In August, UMMC is opening a new medical school. State bonds funded most of the $73 million school, expected to feature state-of-the-art classrooms and laboratories.

The school’s opening will enable UMMC to expand the class size from 135 medical students per year to more than 165.

UMMC also provides schools for nursing, dentistry, pharmacy and other health care professions, teaching more than 3,000 students.

The hospital has long been an important player in the health care corridor Gov.
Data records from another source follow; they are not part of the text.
(* ===== verification/RtpH26xSpec.v ===== *)
(** * Access units across RTP

    What RtpH26x packs it also assembles: the units of an access unit, and a stream of
    access units packet by packet. The two codecs are instances of the class [NalFormat],
    against which the assembler is treated. *)
From Stdlib Require Import Strings.Byte Sorting.Sorted.
From S2P Require Import Prelude RtmpBytes Codecs Rtp RtpH26x.

(** ** Annex B *)

Definition annexb (units : list (list byte)) : list byte :=
  concat (map (fun u => START_CODE ++ u) units).

(** A unit in which no start code begins, also not at its end. *)
Definition clean (u : list byte) : Prop :=
  u <> [] /\ find_start_code (u ++ START_CODE) = Some (length u, 4%nat).

(** Whether a start code begins with these bytes, and its length. *)
Definition code_here (a b c : byte) (rest : list byte) : option nat :=
  if bool_decide (a = x00 /\ b = x00) then
    if bool_decide (c = x01) then Some 3%nat
    else if bool_decide (c = x00 /\ head rest = Some x01) then Some 4%nat else None
  else None.

Lemma find_step (i : nat) a b c rest :
  find_start_code_from i (a :: b :: c :: rest)
  = match code_here a b c rest with
    | Some l => Some (i, l)
    | None => find_start_code_from (S i) (b :: c :: rest)
    end.
Proof. unfold code_here. cbn [find_start_code_from]. by repeat case_bool_decide. Qed.

Lemma code_here_app a b c rest e l :
  code_here a b c rest = Some l -> code_here a b c (rest ++ e) = Some l.
Proof.
  unfold code_here. repeat case_bool_decide; try done.
  destruct rest; naive_solver.
Qed.

(** The end of the data can hide a four-byte code, but then it has no later one. *)
Lemma code_here_later a b c rest e i r :
  find_start_code_from i (b :: c :: rest) = Some r ->
  code_here a b c rest = None -> code_here a b c (rest ++ e) = None.
Proof.
  destruct rest; [done|]. intros _. unfold code_here. by repeat case_bool_decide.
Qed.

Lemma find_start_code_app (i : nat) (d e : list byte) r :
  find_start_code_from i d = Some r -> find_start_code_from i (d ++ e) = Some r.
Proof.
  revert i. induction d as [|a d IH]; intros i; [done|].
  destruct d as [|b [|c d]]; [done..|]. cbn [app]. rewrite !find_step.
  destruct (code_here a b c d) as [l|] eqn:E.
  - by rewrite (code_here_app _ _ _ _ e _ E).
  - intros H. rewrite (code_here_later _ _ _ _ e _ _ H E). by apply IH.
Qed.

Lemma find_start_code_bound (i : nat) (d : list byte) j l :
  find_start_code_from i d = Some (j, l) -> (j + l <= i + length d)%nat.
Proof.
  revert i. induction d as [|a d IH]; intros i; [done|].
  destruct d as [|b [|c d]]; [done..|]. rewrite find_step.
  destruct (code_here a b c d) as [k|] eqn:E.
  - intros [= <- <-]. revert E. unfold code_here.
    repeat case_bool_decide; try done; intros [= <-]; cbn [length]; [lia|].
    destruct d; [naive_solver|]. cbn [length]. lia.
  - intros H%IH. cbn [length] in *. lia.
Qed.

Lemma clean_none (u : list byte) : clean u -> find_start_code u = None.
Proof.
  intros [_ C]. destruct (find_start_code u) as [[j l]|] eqn:E; [|done].
  pose proof (find_start_code_bound _ _ _ _ E).
  apply (find_start_code_app _ _ START_CODE) in E. unfold find_start_code in C.
  rewrite E in C. injection C as -> ->. lia.
Qed.

(** Splitting gives the units back. *)
Lemma split_annexb (units : list (list byte)) :
  Forall clean units -> split_annexb_units (annexb units) = units.
Proof.
  unfold split_annexb_units.
  assert (G : forall fuel, (length units <= fuel)%nat -> Forall clean units ->
              split_loop fuel (annexb units) = units).
  { induction units as [|u units IH]; intros fuel L C; [by destruct fuel|].
    destruct fuel as [|fuel]; [cbn in L; lia|]. apply Forall_cons in C as [[Ne Cu] C].
    unfold annexb. cbn [map concat split_loop]. fold (annexb units).
    change (find_start_code ((START_CODE ++ u) ++ annexb units)) with (Some (0%nat, 4%nat)).
    cbv iota beta. change (drop (0 + 4) ((START_CODE ++ u) ++ annexb units)) with (u ++ annexb units).
    assert (N : match find_start_code (u ++ annexb units) with
                | Some (idx, _) => idx
                | None => length (u ++ annexb units)
                end = length u).
    { destruct units as [|u' units].
      - change (annexb []) with (@nil byte). rewrite app_nil_r.
        by rewrite (clean_none u) by done.
      - unfold annexb. cbn [map concat]. rewrite <- !app_assoc, app_assoc.
        unfold find_start_code in *. by rewrite (find_start_code_app _ _ _ _ Cu). }
    rewrite N. rewrite (proj2 (Nat.ltb_lt 0 (length u))) by (destruct u; [done|cbn; lia]).
    rewrite take_app_length, drop_app_length. cbn [app]. f_equal.
    apply IH; [cbn [length] in L; lia|done]. }
  apply G. clear G. induction units as [|u units IH]; [cbn; lia|].
  unfold annexb in *. cbn [map concat length]. rewrite length_app.
  change (length (START_CODE ++ u)) with (S (S (S (S (length u))))). lia.
Qed.

(** ** Payload after payload

    The units that a sequence of payloads yields, whether there is a keyframe among them,
    and the fragment buffer afterwards; [None] when something is dropped. *)

Definition unit_depacketizer : Type := list byte -> list byte -> DepacketizeResult * list byte.

Definition yield (r : DepacketizeResult) : option (list byte * bool) :=
  match r with
  | Nalu bs k => Some (bs, k)
  | NeedMore => Some ([], false)
  | DropCurrent => None
  end.

Fixpoint collect (ws : unit_depacketizer) (fu : list byte) (payloads : list (list byte)) :
    option (list byte * bool * list byte) :=
  match payloads with
  | [] => Some ([], false, fu)
  | bs :: payloads =>
      match yield (ws bs fu).1, collect ws (ws bs fu).2 payloads with
      | Some (o1, k1), Some (o2, k2, fu') => Some (o1 ++ o2, k1 || k2, fu')
      | _, _ => None
      end
  end.

Lemma collect_app ws fu ps qs o1 k1 f1 o2 k2 f2 :
  collect ws fu ps = Some (o1, k1, f1) -> collect ws f1 qs = Some (o2, k2, f2) ->
  collect ws fu (ps ++ qs) = Some (o1 ++ o2, k1 || k2, f2).
Proof.
  revert fu o1 k1. induction ps as [|bs ps IH]; intros fu o1 k1; cbn [collect app].
  { intros [= <- <- <-] H. exact H. }
  destruct (yield _) as [[o k]|]; [|done].
  destruct (collect ws (ws bs fu).2 ps) as [[[o' k'] f']|] eqn:E; [|done].
  intros [= <- <- <-] H. rewrite (IH _ _ _ E H). by rewrite <- app_assoc, <- orb_assoc.
Qed.

Lemma collect_one ws fu bs o k f :
  ws bs fu = (Nalu o k, f) -> collect ws fu [bs] = Some (o, k, f).
Proof. intros H. cbn [collect]. rewrite H. cbn. by rewrite app_nil_r, orb_false_r. Qed.

(** *** Fragments *)

Section fragments.
Context (ws : unit_depacketizer) (key : list byte -> bool) (max_chunk : nat)
  (head_bytes : list byte) (nal_type : Z) (start_bytes : list byte).
Hypothesis chunk_pos : (0 < max_chunk)%nat.
Hypothesis start_some : start_bytes <> [].
(** A fragment is read as one of this unit. *)
Hypothesis read_fragment : forall (start end_ : bool) body fu,
  ws (head_bytes ++ [byte_of (Z.lor (Z.lor nal_type (if start then 0x80 else 0))
                                (if end_ then 0x40 else 0))] ++ body) fu
  = fu_step key start end_ start_bytes body fu.

Lemma fu_loop_collect (fuel : nat) (start : bool) (cursor fu : list byte) :
  (length cursor <= fuel)%nat -> cursor <> [] ->
  let acc := if start then start_bytes else fu in
  acc <> [] -> Z.of_nat (length acc + length cursor) <= H26X_DEPACKETIZER_MAX_FU_BUFFER_BYTES ->
  collect ws fu (fu_loop fuel max_chunk head_bytes nal_type start cursor)
  = Some (START_CODE ++ acc ++ cursor, key (acc ++ cursor), []).
Proof.
  revert start cursor fu. induction fuel as [|fuel IH]; intros start cursor fu L Ne acc Na B.
  { destruct cursor; [done|cbn [length] in L; lia]. }
  cbn [fu_loop]. destruct cursor as [|z cursor]; [done|]. set (c := z :: cursor) in *.
  set (k := Nat.min (length c) max_chunk).
  assert (K : (0 < k <= length c)%nat) by (subst k c; cbn [length]; lia). clearbody k.
  cbn [collect]. rewrite read_fragment. unfold fu_step. fold acc.
  destruct acc as [|a acc'] eqn:Ea; [done|]. rewrite <- Ea in *.
  assert (T : length (take k c) = k) by (rewrite length_take; lia).
  rewrite T. destruct (Z.ltb_spec H26X_DEPACKETIZER_MAX_FU_BUFFER_BYTES
                         (Z.of_nat (length acc + k))); [lia|].
  case_bool_decide as D; cbn [negb fst snd yield].
  - assert (E : fu_loop fuel max_chunk head_bytes nal_type false (drop k c) = [])
      by (rewrite D; by destruct fuel).
    rewrite E. cbn [collect]. rewrite app_nil_r, orb_false_r.
    assert (Ec : take k c = c) by (rewrite <- (take_drop k c) at 2; by rewrite D, app_nil_r).
    by rewrite Ec.
  - specialize (IH false (drop k c) (acc ++ take k c)). cbv zeta in IH.
    rewrite IH; [by rewrite <- app_assoc, take_drop|..].
    + rewrite length_drop. lia.
    + done.
    + rewrite Ea. done.
    + rewrite length_app, T, length_drop. lia.
Qed.

Lemma fragments_collect (fu_payload fu : list byte) :
  fu_payload <> [] ->
  Z.of_nat (length start_bytes + length fu_payload) <= H26X_DEPACKETIZER_MAX_FU_BUFFER_BYTES ->
  collect ws fu (fragments max_chunk head_bytes nal_type fu_payload)
  = Some (START_CODE ++ start_bytes ++ fu_payload, key (start_bytes ++ fu_payload), []).
Proof. intros Ne B. by apply (fu_loop_collect _ true). Qed.
End fragments.

(** *** Aggregation packets *)

Lemma stap_loop_units (fuel : nat) (short del key : list byte -> bool) us out (k : bool) :
  (forall u, u ∈ us -> u <> [] /\ Z.of_nat (length u) <= 65535 /\ short u = false) ->
  (length us <= fuel)%nat ->
  stap_loop fuel short del key (concat (map (fun u => be_bytes 2 (Z.of_nat (length u)) ++ u) us)) out k
  = (out ++ annexb (List.filter (fun u => negb (del u)) us),
     k || existsb key (List.filter (fun u => negb (del u)) us)).
Proof.
  revert fuel out k. induction us as [|u us IH]; intros fuel out k H L.
  { destruct fuel; cbn; by rewrite app_nil_r, orb_false_r. }
  destruct fuel as [|fuel]; [cbn in L; lia|].
  destruct (H u ltac:(left)) as (Ne & Lu & Su).
  assert (IH' : forall out k, stap_loop fuel short del key
     (concat (map (fun u => be_bytes 2 (Z.of_nat (length u)) ++ u) us)) out k = _) by
    (intros o k'; apply IH; [intros v Hv; apply H; by right|cbn [length] in L; lia]).
  clear IH. cbn [map concat stap_loop].
  set (rest := concat (map _ us)) in *.
  destruct (framed_body [] u rest) as [E1 _].
  { unfold in_u. change (2 ^ 16) with 65536. lia. }
  cbn [app length] in E1. rewrite <- app_assoc.
  destruct (Nat.ltb_spec (length (be_bytes 2 (Z.of_nat (length u)) ++ u ++ rest)) 2) as [C|_].
  { rewrite length_app, length_be_bytes in C. lia. }
  rewrite E1. rewrite drop_app_length' by (by rewrite length_be_bytes).
  assert (Z0 : (length u =? 0)%nat = false) by (destruct u; done). rewrite Z0.
  destruct (Nat.ltb_spec (length (u ++ rest)) (length u)) as [C|_].
  { rewrite length_app in C. lia. }
  rewrite take_app_length, drop_app_length. cbn [orb]. rewrite Su. rewrite !IH'.
  cbn [List.filter]. destruct (del u); cbn [negb]; [done|].
  unfold annexb. cbn [map concat existsb]. by rewrite <- !app_assoc, orb_assoc.
Qed.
Phil Bryant desires to use as an economic driver for Jackson, calling the hospital “vitally important … to strengthening Mississippi's health care economy on whole.”

In 2012, the Mississippi Legislature passed the Mississippi Health Care Industry Zone Act, providing tax incentives for companies locating in a health care development zone.

Asked Thursday if Bryant were concerned about these cuts to UMMC, his communications director, Clay Chandler, replied that the governor “does not relish adjusting the state budget, but he is bound by statute to balance it. He will uphold that duty.”

Woodward said UMMC still considers itself “the anchor of the corridor. This is a challenge we have to face. We will have a tough few months, a tough few years, but our mission, our vision and our role does not change. Our big picture role for the state of Mississippi does not change.”